───── AVAILABLE DATA ─────

(** A registration of (int, "") set on an empty registry. *)
Lemma registry_set_get_witness :
  let s := state_upd_registries <[1:=mkRegistry ∅]> (empty_state 30) in
  registries_wf s
  ∧ ∃ s', registry_set 1 (Some tint) "" (int_registration 1 PerScope) s = Some (tt, s')
          ∧ registry_get 1 (Some tint) "" s' = Some (Some (int_registration 1 PerScope), s')
          ∧ registry_get 1 (Some tstring) "" s' = Some (None, s').
Proof.
  intros s.
  assert (registries_wf s) as Hwf.
  { exact (newRegistry_wf _ (registries_wf_empty 30)). }
  split; [exact Hwf|].
  destruct (registry_set_get 1 (Some tint) "" (int_registration 1 PerScope) s Hwf)
    as (s' & Hset & _ & _ & Hget & Hother); [by eexists|].
  exists s'. split; [exact Hset|]. split; [exact Hget|].
  destruct (Hother 1 (Some tstring) "") as (o & Ho & Ho'); [by eexists | done |].
  vm_compute in Ho. injection Ho as <-. exact Ho'.
Defined.

(** ** registry.clone *)

Lemma map_fold_copy {A} (m : gmap string A) :
  map_fold (λ name x acc, <[name:=x]> acc) ∅ m = m.
Proof.
  apply (map_fold_weak_ind (λ acc m, acc = m)); [done|].
  intros i x m0 r _ ->. done.
Qed.

Lemma clone_entry_eq clone k ref s inner C :
  named s !! ref = Some inner → registries s !! clone = Some C →
  clone_entry clone k ref s =
    Some (tt, state_upd_registries
                <[clone:=mkRegistry (<[k:=fresh_loc (named s)]> (registrations C))]>
                (state_upd_named <[fresh_loc (named s):=inner]> s)).
Proof.
  intros Hin HC. unfold clone_entry. munfold. rewrite Hin. cbn. rewrite HC. cbn.
  by rewrite map_fold_copy.
Qed.

(** The loop of [clone], from the state [s] in which the clone [c] is still
    empty, over the entries [m] of the registry that is cloned. *)
Lemma clone_loop (s : State) (c : loc) (m : gmap reflect_Type loc) :
  registries s !! c = Some (mkRegistry ∅) →
  (∀ k ref, m !! k = Some ref → is_Some (named s !! ref)) →
  ∃ s1 M',
    map_fold (λ k ref rest, rest ;;; clone_entry c k ref) (ret tt) m s = Some (tt, s1)
    ∧ same_but_registries s s1
    ∧ (∀ a, a ≠ c → registries s1 !! a = registries s !! a)
    ∧ registries s1 !! c = Some (mkRegistry M')
    ∧ (∀ a x, named s !! a = Some x → named s1 !! a = Some x)
    ∧ (∀ a, named s !! a = None → is_Some (named s1 !! a) → ∃ k, M' !! k = Some a)
    ∧ (∀ k, M' !! k = None ↔ m !! k = None)
    ∧ (∀ k ref', M' !! k = Some ref' →
         named s !! ref' = None
         ∧ ∃ ref, m !! k = Some ref ∧ named s1 !! ref' = named s !! ref)
    ∧ (∀ k1 k2 ref', M' !! k1 = Some ref' → M' !! k2 = Some ref' → k1 = k2).
Proof.
  intros Hc. revert m.
  apply (map_fold_weak_ind (λ (comp : M unit) (m : gmap reflect_Type loc),
    (∀ k ref, m !! k = Some ref → is_Some (named s !! ref)) →
    ∃ s1 M',
      comp s = Some (tt, s1)
      ∧ same_but_registries s s1
      ∧ (∀ a, a ≠ c → registries s1 !! a = registries s !! a)
      ∧ registries s1 !! c = Some (mkRegistry M')
      ∧ (∀ a x, named s !! a = Some x → named s1 !! a = Some x)
      ∧ (∀ a, named s !! a = None → is_Some (named s1 !! a) → ∃ k, M' !! k = Some a)
      ∧ (∀ k, M' !! k = None ↔ m !! k = None)
      ∧ (∀ k ref', M' !! k = Some ref' →
           named s !! ref' = None
           ∧ ∃ ref, m !! k = Some ref ∧ named s1 !! ref' = named s !! ref)
      ∧ (∀ k1 k2 ref', M' !! k1 = Some ref' → M' !! k2 = Some ref' → k1 = k2))).
  - intros _. exists s, ∅. split; [done|]. split; [done|]. split; [done|].
    split; [done|]. split; [done|].
    split. { intros a Ha [x Hx]. congruence. }
    split. { intros k. by rewrite !lookup_empty. }
    split. { intros k ref'. by rewrite lookup_empty. }
    intros k1 k2 ref'. by rewrite lookup_empty.
  - intros i ref m rest Hi IH Hal.
    destruct IH as (s1 & M' & Hrest & Hsame & Hother & HM' & Hext & Hnew & Hdom & Hcopy & Hinj).
    { intros k ref0 Hk. apply (Hal k). rewrite lookup_insert_ne; [done|].
      intros <-. congruence. }
    destruct (Hal i ref) as [inner Hin]; [apply lookup_insert_eq|].
    pose proof (Hext _ _ Hin) as Hin1.
    set (ref' := fresh_loc (named s1)).
    assert (named s1 !! ref' = None) as Hfresh1 by apply fresh_loc_None.
    assert (named s !! ref' = None) as Hfresh.
    { destruct (named s !! ref') as [x|] eqn:Hx; [|done].
      apply Hext in Hx. congruence. }
    assert (∀ k, M' !! k ≠ Some ref') as Hnot.
    { intros k Hk. destruct (Hcopy _ _ Hk) as (_ & ref0 & Hm & Heq).
      destruct (Hal k ref0) as [x Hx].
      { rewrite lookup_insert_ne; [done|]. intros <-. congruence. }
      rewrite Hx in Heq. congruence. }
    eexists _, (<[i:=ref']> M').
    split.
    { unfold bind. rewrite Hrest. by apply clone_entry_eq. }
    destruct Hsame as (? & ? & ? & ?).
    split; [done|].
    split. { intros a Ha. cbn. rewrite lookup_insert_ne by done. by apply Hother. }
    split. { cbn. by rewrite lookup_insert_eq. }
    split.
    { intros a x Ha. cbn. rewrite lookup_insert_ne; [by apply Hext|].
      intros Heq. change (ref' = a) in Heq. subst a. congruence. }
    split.
    { intros a Ha. cbn. destruct (decide (a = ref')) as [->|Hne].
      - intros _. exists i. apply lookup_insert_eq.
      - rewrite lookup_insert_ne by (intros Heq; by apply Hne). intros Hs.
        destruct (Hnew a Ha Hs) as [k Hk]. exists k.
        rewrite lookup_insert_ne; [done|]. intros <-.
        apply Hdom in Hi. congruence. }
    split.
    { intros k. destruct (decide (k = i)) as [->|Hne].
      - by rewrite !lookup_insert_eq.
      - rewrite !lookup_insert_ne by done. apply Hdom. }
    split.
    { intros k ref0. cbn. destruct (decide (k = i)) as [->|Hne].
      - rewrite lookup_insert_eq. intros [= <-]. split; [done|].
        exists ref. rewrite lookup_insert_eq. split; [done|].
        rewrite Hin. apply lookup_insert_eq.
      - rewrite lookup_insert_ne by done. intros Hk.
        destruct (Hcopy _ _ Hk) as (Hf & ref1 & Hm & Heq).
        split; [done|]. exists ref1. rewrite (lookup_insert_ne _ i k) by done.
        split; [done|]. rewrite lookup_insert_ne; [done|].
        intros Hsame. change (ref' = ref0) in Hsame. subst ref0. by destruct (Hnot k). }
    intros k1 k2 ref0.
    destruct (decide (k1 = i)) as [->|Hne1]; destruct (decide (k2 = i)) as [->|Hne2];
      [done| | |].
    + rewrite lookup_insert_eq, lookup_insert_ne by done. intros [= <-] Hk2.
      by destruct (Hnot k2).
    + rewrite lookup_insert_eq, lookup_insert_ne by done. intros Hk1 [= <-].
      by destruct (Hnot k1).
    + rewrite !lookup_insert_ne by done. apply Hinj.
Qed.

─────

ASSIGNED TASK: Reproduce only the lines above, starting at the line with "- rewrite lookup_insert_ne by (intros" and ending at the line with "cbn. destruct (decide (k = i)) as [->|Hne].", exactly as written.

EXERCISE OUTPUT:
      - rewrite lookup_insert_ne by (intros Heq; by apply Hne). intros Hs.
        destruct (Hnew a Ha Hs) as [k Hk]. exists k.
        rewrite lookup_insert_ne; [done|]. intros <-.
        apply Hdom in Hi. congruence. }
    split.
    { intros k. destruct (decide (k = i)) as [->|Hne].
      - by rewrite !lookup_insert_eq.
      - rewrite !lookup_insert_ne by done. apply Hdom. }
    split.
    { intros k ref0. cbn. destruct (decide (k = i)) as [->|Hne].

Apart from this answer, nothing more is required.